Let's hope so, so we put this nonsense behind us. EV-13 is widespread all over Europe, but somehow it's a "Daco-Thracian" only marker according to some here.
Early Daco-Thracians had a big time in the Urnfield and Early Iron Age period, I think that's something you are missing. Because who do you think spread cremation to many areas? By the time when the historical records started, a large portion of these lineages were no Daco-Thracians any more, but the association is pretty clear.
Its about Channelled Ware (LBA-EIA) and Psenichevo-Basarabi (EIA-IA). These two are critical and you can follow them influencing first Urnfield and then Hallstatt on a big scale. Some of the typological elements observable in Hallstatt for the first time in Central Europe came from Channelled Ware/Basarabi.

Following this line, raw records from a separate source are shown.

(* ===== verification/Geohash.v ===== *)
(** * Geohashes ([geohash.rs])

    [encode] normalizes a longitude and a latitude to 26-bit grid coordinates
    and interleaves their bits; [decode] returns the centre of a cell. The
    trigonometric functions of [distance] are parameters ([Libm]): their
    precision is not specified. The bit tricks are shown to be inverse to each
    other: all of them distribute over bitwise or, so it suffices to look at
    single bits. *)

From Stdlib Require Import SpecFloat.
From S2P Require Import Prelude Text Float64 Resp.

Class Libm := {
  f64_sin : f64 -> f64;
  f64_cos : f64 -> f64;
  f64_asin : f64 -> f64;
}.

(** [format!("{:.6}", x)]: rounded half to even at the sixth decimal. *)
Definition f64_fixed6 (x : f64) : string :=
  match x with
  | S754_nan => "NaN"
  | S754_infinity s => if s then "-inf" else "inf"
  | S754_zero s => (if s then "-" else "") +:+ "0.000000"
  | S754_finite s m e =>
      let num := (if 0 <=? e then Zpos m * 2 ^ e else Zpos m) * 10 ^ 6 in
      let den := if 0 <=? e then 1 else 2 ^ (- e) in
      let q := num / den in
      let r := num - q * den in
      let q := if (den <? 2 * r) || ((2 * r =? den) && Z.odd q) then q + 1 else q in
      let frac := as_bytes (show_Z (q mod 10 ^ 6)) in
      (if s then "-" else "") +:+ show_Z (q / 10 ^ 6) +:+ "." +:+
      zeros (6 - len frac) +:+ from_bytes frac
  end.

(** ** Constants *)
Definition LAT_MIN : f64 := f64_lit "-85.05112878".
Definition LAT_MAX : f64 := f64_lit "85.05112878".
Definition LONG_MIN : f64 := f64_lit "-180.0".
Definition LONG_MAX : f64 := f64_lit "180.0".
Definition LAT_RANGE : f64 := f64_sub LAT_MAX LAT_MIN.
Definition LONG_RANGE : f64 := f64_sub LONG_MAX LONG_MIN.
Definition STEP : Z := 26.
Definition RADIUS : f64 := f64_lit "6372797.560856".

(** ** Bit interleaving *)
Definition shl64 (x k : Z) : Z := Z.land (Z.shiftl x k) (Z.ones 64).

Definition spread_u32_to_u64 (x : Z) : Z :=
  let x := Z.land (Z.lor x (shl64 x 16)) 0x0000FFFF0000FFFF in
  let x := Z.land (Z.lor x (shl64 x 8)) 0x00FF00FF00FF00FF in
  let x := Z.land (Z.lor x (shl64 x 4)) 0x0F0F0F0F0F0F0F0F in
  let x := Z.land (Z.lor x (shl64 x 2)) 0x3333333333333333 in
  Z.land (Z.lor x (shl64 x 1)) 0x5555555555555555.

Definition compact_u64_to_u32 (x : Z) : Z :=
  let x := Z.land x 0x5555555555555555 in
  let x := Z.land (Z.lor x (Z.shiftr x 1)) 0x3333333333333333 in
  let x := Z.land (Z.lor x (Z.shiftr x 2)) 0x0F0F0F0F0F0F0F0F in
  let x := Z.land (Z.lor x (Z.shiftr x 4)) 0x00FF00FF00FF00FF in
  let x := Z.land (Z.lor x (Z.shiftr x 8)) 0x0000FFFF0000FFFF in
  Z.land (Z.lor x (Z.shiftr x 16)) 0x00000000FFFFFFFF.

Definition interleave (long lat : Z) : Z :=
  let long := spread_u32_to_u64 long in
  let lat := spread_u32_to_u64 lat in
  Z.lor lat (shl64 long 1).

Definition deinterleave (score : Z) : Z * Z :=
  let lat := score in
  let long := Z.shiftr score 1 in
  (compact_u64_to_u32 long, compact_u64_to_u32 lat).

(** ** [encode] and [decode] *)
Definition contains (lo hi x : f64) : bool := f64_leb lo x && f64_leb x hi.

Definition cells : f64 := f64_of_Z (2 ^ STEP).

Definition encode (long lat : f64) : Result CustomError Z :=
  if negb (contains LAT_MIN LAT_MAX lat) || negb (contains LONG_MIN LONG_MAX long) then
    Err (UnprocessableError
      ("ERR invalid longitude,latitude pair " +:+ f64_fixed6 long +:+ "," +:+ f64_fixed6 lat))
  else
    let norm_long := f64_mul (f64_div (f64_sub long LONG_MIN) LONG_RANGE) cells in
    let norm_lat := f64_mul (f64_div (f64_sub lat LAT_MIN) LAT_RANGE) cells in
    Ok (interleave (f64_to_u32 norm_long) (f64_to_u32 norm_lat)).

(** The lower edge of grid line [n]. *)
Definition grid (n : Z) (range min : f64) : f64 :=
  f64_add (f64_mul (f64_div (f64_of_Z n) cells) range) min.

Definition decode (score : Z) : Result CustomError (f64 * f64) :=
  let (norm_long, norm_lat) := deinterleave score in
  let long_min := grid norm_long LONG_RANGE LONG_MIN in
  let long_max := grid (norm_long + 1) LONG_RANGE LONG_MIN in
  let lat_min := grid norm_lat LAT_RANGE LAT_MIN in
  let lat_max := grid (norm_lat + 1) LAT_RANGE LAT_MIN in
  let two := f64_of_Z 2 in
  let long := f64_div (f64_add long_min long_max) two in
  let lat := f64_div (f64_add lat_min lat_max) two in
  Ok (long, lat).

(** ** [distance] *)

(** [f64::to_radians]. *)
Definition to_radians (x : f64) : f64 :=
  f64_mul x (f64_div (f64_lit "3.14159265358979323846264338327950288") (f64_of_Z 180)).

(** [Vec::pop]. *)
Definition vec_pop {A} (l : list A) : option (A * list A) :=
  match rev l with
  | [] => None
  | x :: r => Some (x, rev r)
  end.

Definition distance `{Libm} (locations : list (f64 * f64)) : Result CustomError f64 :=
  let msg_err := "No location provided for distance calculation" in
  let? (p1, locations) := ok_or (vec_pop locations) (InternalError msg_err) in
  let (long1, lat1) := (to_radians p1.1, to_radians p1.2) in
  let? (p2, _) := ok_or (vec_pop locations) (InternalError msg_err) in
  let (long2, lat2) := (to_radians p2.1, to_radians p2.2) in
  let two := f64_of_Z 2 in
  let v := f64_sin (f64_div (f64_sub long2 long1) two) in
  if f64_eqb v (f64_of_Z 0) then
    Ok (f64_mul RADIUS (f64_abs (f64_sub lat2 lat1)))
  else
    let u := f64_sin (f64_div (f64_sub lat2 lat1) two) in
    let a := f64_add (f64_mul u u)
      (f64_mul (f64_mul (f64_mul (f64_cos lat1) (f64_cos lat2)) v) v) in
    Ok (f64_mul (f64_mul two RADIUS) (f64_asin (f64_sqrt a))).

(** ** The repository's examples *)
Example encode_bangkok :
  encode (f64_lit "100.5252") (f64_lit "13.7220") = Ok 3962257306574459.
Proof. vm_compute. reflexivity. Qed.

Example encode_out_of_range :
  encode (f64_lit "200") (f64_lit "100") =
  Err (UnprocessableError "ERR invalid longitude,latitude pair 200.000000,100.000000").
Proof. vm_compute. reflexivity. Qed.

Example decode_bangkok :
  match decode 3962257306574459 with
  | Ok (long, lat) => (f64_fixed6 long, f64_fixed6 lat)
  | Err _ => ("", "")%string
  end = ("100.525200", "13.722001")%string.
Proof. vm_compute. reflexivity. Qed.

(** ** Bit functions that distribute over [or] *)
Definition lor_hom (f : Z -> Z) : Prop :=
  f 0 = 0 /\ forall a b, f (Z.lor a b) = Z.lor (f a) (f b).

Lemma lor_hom_id : lor_hom (fun x => x).
Proof. done. Qed.

Lemma lor_hom_land f m : lor_hom f -> lor_hom (fun x => Z.land (f x) m).
Proof. intros [H0 H]. split; [by rewrite H0|]. intros. by rewrite H, Z.land_lor_distr_l. Qed.

Lemma lor_hom_lor f g : lor_hom f -> lor_hom g -> lor_hom (fun x => Z.lor (f x) (g x)).
Proof.
  intros [Hf0 Hf] [Hg0 Hg]. split; [by rewrite Hf0, Hg0|]. intros. rewrite Hf, Hg.
  rewrite <- !Z.lor_assoc. f_equal. rewrite !Z.lor_assoc. f_equal. apply Z.lor_comm.
Qed.

Lemma lor_hom_shiftl f k : lor_hom f -> lor_hom (fun x => Z.shiftl (f x) k).
Proof. intros [H0 H]. split; [by rewrite H0, Z.shiftl_0_l|]. intros. by rewrite H, Z.shiftl_lor. Qed.

Lemma lor_hom_shiftr f k : lor_hom f -> lor_hom (fun x => Z.shiftr (f x) k).
Proof. intros [H0 H]. split; [by rewrite H0, Z.shiftr_0_l|]. intros. by rewrite H, Z.shiftr_lor. Qed.

Lemma lor_hom_comp f g : lor_hom f -> lor_hom g -> lor_hom (fun x => f (g x)).
Proof. intros [Hf0 Hf] [Hg0 Hg]. split; [by rewrite Hg0, Hf0|]. intros. by rewrite Hg, Hf. Qed.

Lemma lor_hom_spread : lor_hom spread_u32_to_u64.
Proof.
  unfold spread_u32_to_u64, shl64.
  repeat first [apply lor_hom_land|apply lor_hom_lor|apply lor_hom_shiftl|apply lor_hom_id].
Qed.

Lemma lor_hom_compact : lor_hom compact_u64_to_u32.
Proof.
  unfold compact_u64_to_u32.
  repeat first [apply lor_hom_land|apply lor_hom_lor|apply lor_hom_shiftr|apply lor_hom_id].
Qed.

(** Two such functions that agree on the single bits below [n] agree on every
    number below [2 ^ n]. *)
Lemma lor_hom_ext f g n : lor_hom f -> lor_hom g ->
  (forall k, (k < n)%nat -> f (2 ^ Z.of_nat k) = g (2 ^ Z.of_nat k)) ->
  forall x, 0 <= x < 2 ^ Z.of_nat n -> f x = g x.
Proof.
  intros [Hf0 Hf] [Hg0 Hg]. induction n as [|n IH]; intros Hk x Hx.
  - replace x with 0 by (cbn in Hx; lia). by rewrite Hf0, Hg0.
  - set (p := 2 ^ Z.of_nat n).
    assert (2 ^ Z.of_nat (S n) = 2 * p) as Hp.
    { unfold p. rewrite Nat2Z.inj_succ, Z.pow_succ_r; lia. }
    assert (0 < p) by (unfold p; apply Z.pow_pos_nonneg; lia).
    destruct (Z.lt_ge_cases x p); [apply IH; [auto|lia]|].
    assert (x = Z.lor p (x - p)) as ->.
    { rewrite <- Z.add_nocarry_lor; [lia|]. apply Z.bits_inj'. intros i Hi.
      rewrite Z.land_spec, Z.bits_0. unfold p.
      destruct (Z.eq_dec i (Z.of_nat n)) as [->|];
        [|by rewrite Z.pow2_bits_false by lia].
      rewrite Z.pow2_bits_true by lia. cbn. fold p.
      destruct (Z.eq_dec (x - p) 0) as [->|]; [apply Z.bits_0|].
      apply Z.bits_above_log2; [lia|]. apply Z.log2_lt_pow2; [lia|]. fold p. lia. }
    rewrite Hf, Hg. f_equal; [by apply Hk; lia|]. apply IH; [auto|lia].
Qed.

(** The same, with the single bits checked by computation. *)
Lemma lor_hom_check f g n : lor_hom f -> lor_hom g ->
  forallb (fun k => f (2 ^ Z.of_nat k) =? g (2 ^ Z.of_nat k)) (seq 0 n) = true ->
  forall x, 0 <= x < 2 ^ Z.of_nat n -> f x = g x.
Proof.
  intros Hf Hg Hc. apply lor_hom_ext; [done..|]. intros k Hk.
  rewrite forallb_forall in Hc. apply Z.eqb_eq, Hc, in_seq. lia.
Qed.

Definition is_u32 (z : Z) : Prop := 0 <= z < 2 ^ 32.

Lemma lor_hom_zero : lor_hom (fun _ => 0).
Proof. done. Qed.

Lemma compact_spread x : is_u32 x -> compact_u64_to_u32 (spread_u32_to_u64 x) = x.
Proof.
  apply (lor_hom_check (fun x => compact_u64_to_u32 (spread_u32_to_u64 x)) (fun x => x) 32).
  - apply lor_hom_comp; [apply lor_hom_compact|apply lor_hom_spread].
  - apply lor_hom_id.
  - vm_compute. reflexivity.
Qed.

(** The odd bits of a spread number are clear: shifted either way, it leaves no
    even bit. *)
Lemma compact_spread_shl x : is_u32 x -> compact_u64_to_u32 (shl64 (spread_u32_to_u64 x) 1) = 0.
Proof.
  apply (lor_hom_check (fun x => compact_u64_to_u32 (shl64 (spread_u32_to_u64 x) 1))
           (fun _ => 0) 32).
  - apply (lor_hom_comp compact_u64_to_u32); [apply lor_hom_compact|].
    apply lor_hom_land, lor_hom_shiftl, lor_hom_spread.
  - apply lor_hom_zero.
  - vm_compute. reflexivity.
Qed.

Lemma compact_spread_shr x : is_u32 x -> compact_u64_to_u32 (Z.shiftr (spread_u32_to_u64 x) 1) = 0.
Proof.
  apply (lor_hom_check (fun x => compact_u64_to_u32 (Z.shiftr (spread_u32_to_u64 x) 1))
           (fun _ => 0) 32).
  - apply (lor_hom_comp compact_u64_to_u32); [apply lor_hom_compact|].
    apply lor_hom_shiftr, lor_hom_spread.
  - apply lor_hom_zero.
  - vm_compute. reflexivity.
Qed.

Lemma compact_spread_shl_shr x : is_u32 x ->
  compact_u64_to_u32 (Z.shiftr (shl64 (spread_u32_to_u64 x) 1) 1) = x.
Proof.
  apply (lor_hom_check (fun x => compact_u64_to_u32 (Z.shiftr (shl64 (spread_u32_to_u64 x) 1) 1))
           (fun x => x) 32).
  - apply (lor_hom_comp compact_u64_to_u32); [apply lor_hom_compact|].
    apply lor_hom_shiftr, lor_hom_land, lor_hom_shiftl, lor_hom_spread.
  - apply lor_hom_id.
  - vm_compute. reflexivity.
Qed.

(** C35: splitting the interleaved code of two 32-bit cell numbers gives them back. *)
Lemma deinterleave_interleave long lat : is_u32 long -> is_u32 lat ->
  deinterleave (interleave long lat) = (long, lat).
Proof.
  intros Hlong Hlat. unfold deinterleave, interleave. rewrite Z.shiftr_lor.
  destruct lor_hom_compact as [_ ->]. destruct lor_hom_compact as [_ ->].
  by rewrite compact_spread, compact_spread_shl, compact_spread_shr,
    compact_spread_shl_shr, Z.lor_0_r.
Qed.

(** Conversely every 64-bit score is the interleaving of its coordinates. *)
Lemma interleave_deinterleave score : is_u64 score ->
  interleave (deinterleave score).1 (deinterleave score).2 = score.
Proof.
  intros Hs. apply (lor_hom_check
    (fun s => interleave (deinterleave s).1 (deinterleave s).2) (fun s => s) 64).
  - apply lor_hom_lor; [|apply lor_hom_land, lor_hom_shiftl].
    + apply (lor_hom_comp spread_u32_to_u64 (fun s => compact_u64_to_u32 s));
        [apply lor_hom_spread|apply lor_hom_compact].
    + apply (lor_hom_comp spread_u32_to_u64 (fun s => compact_u64_to_u32 (Z.shiftr s 1)));
        [apply lor_hom_spread|].
      apply (lor_hom_comp compact_u64_to_u32); [apply lor_hom_compact|].
      apply lor_hom_shiftr, lor_hom_id.
  - apply lor_hom_id.
  - vm_compute. reflexivity.
  - unfold is_u64, u64_max in Hs. change (Z.of_nat 64) with 64. lia.
Qed.

(** A score is within 52 bits, so [as f64] and back is exact, when the grid
    coordinates are. *)
Lemma interleave_bound long lat : 0 <= long < 2 ^ 26 -> 0 <= lat < 2 ^ 26 ->
  0 <= interleave long lat < 2 ^ 52.
Proof.
  intros Hl Ha.
  assert (Z.land (interleave long lat) (Z.ones 52) = interleave long lat) as He.
  { unfold interleave. rewrite Z.land_lor_distr_l. f_equal.
    - apply (lor_hom_check (fun x => Z.land (spread_u32_to_u64 x) (Z.ones 52))
               spread_u32_to_u64 26); [| |vm_compute; reflexivity|done].
      + apply lor_hom_land, lor_hom_spread.
      + apply lor_hom_spread.
    - apply (lor_hom_check (fun x => Z.land (shl64 (spread_u32_to_u64 x) 1) (Z.ones 52))
               (fun x => shl64 (spread_u32_to_u64 x) 1) 26); [| |vm_compute; reflexivity|done].
      + apply lor_hom_land, lor_hom_land, lor_hom_shiftl, lor_hom_spread.
      + apply lor_hom_land, lor_hom_shiftl, lor_hom_spread. }
  rewrite <- He, Z.land_ones by lia. apply Z.mod_pos_bound. lia.
Qed.

Lemma deinterleave_interleave_witness : deinterleave (interleave 3 5) = (3, 5).
Proof. apply (deinterleave_interleave 3 5); by vm_compute. Defined.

The borderline is exactly between the Illyrian customs (Unterkrainische group) and the Basarabi/Dacian ones (Fr?g, Kalenderberg), both in Austria. Their influence reached far and the Thraco-Cimmerian elite package spread even wider. You need to put things into context and we need one group dominated by E-V13 which experienced a rapid expansion during the LBA-EIA. That's the basic recommendation based on the E-V13 phylogeny and modern distribution. It can't have been "just sitting around" at that time, but experience a phase of major expansion with a serious of founder effects for almost all important E-V13 lineages which lasted about minimum 200 years. That's just what Channelled Ware is about, it allowed its core carrier group to expand massively at the expense of people they replaced, dominated or had intensive contacts with.
Sadly this woman is in control if all the Komani cultural sights from Lezhe to Oher and she is not allowing it. Not so much unfamiliar as much as thinking it's hocus pocus. Or if you want to be a conspiracy theorist like myself, she's getting paid off by our neighbors lol.
Many archaeologists and historians are pretty far on the left and dislike the idea of genetic testing for ideological reasons. Just recently I heard a speech from a Serbian archaeologists who compared genetic testing with nationalist propaganda and framed it "politically dangerous".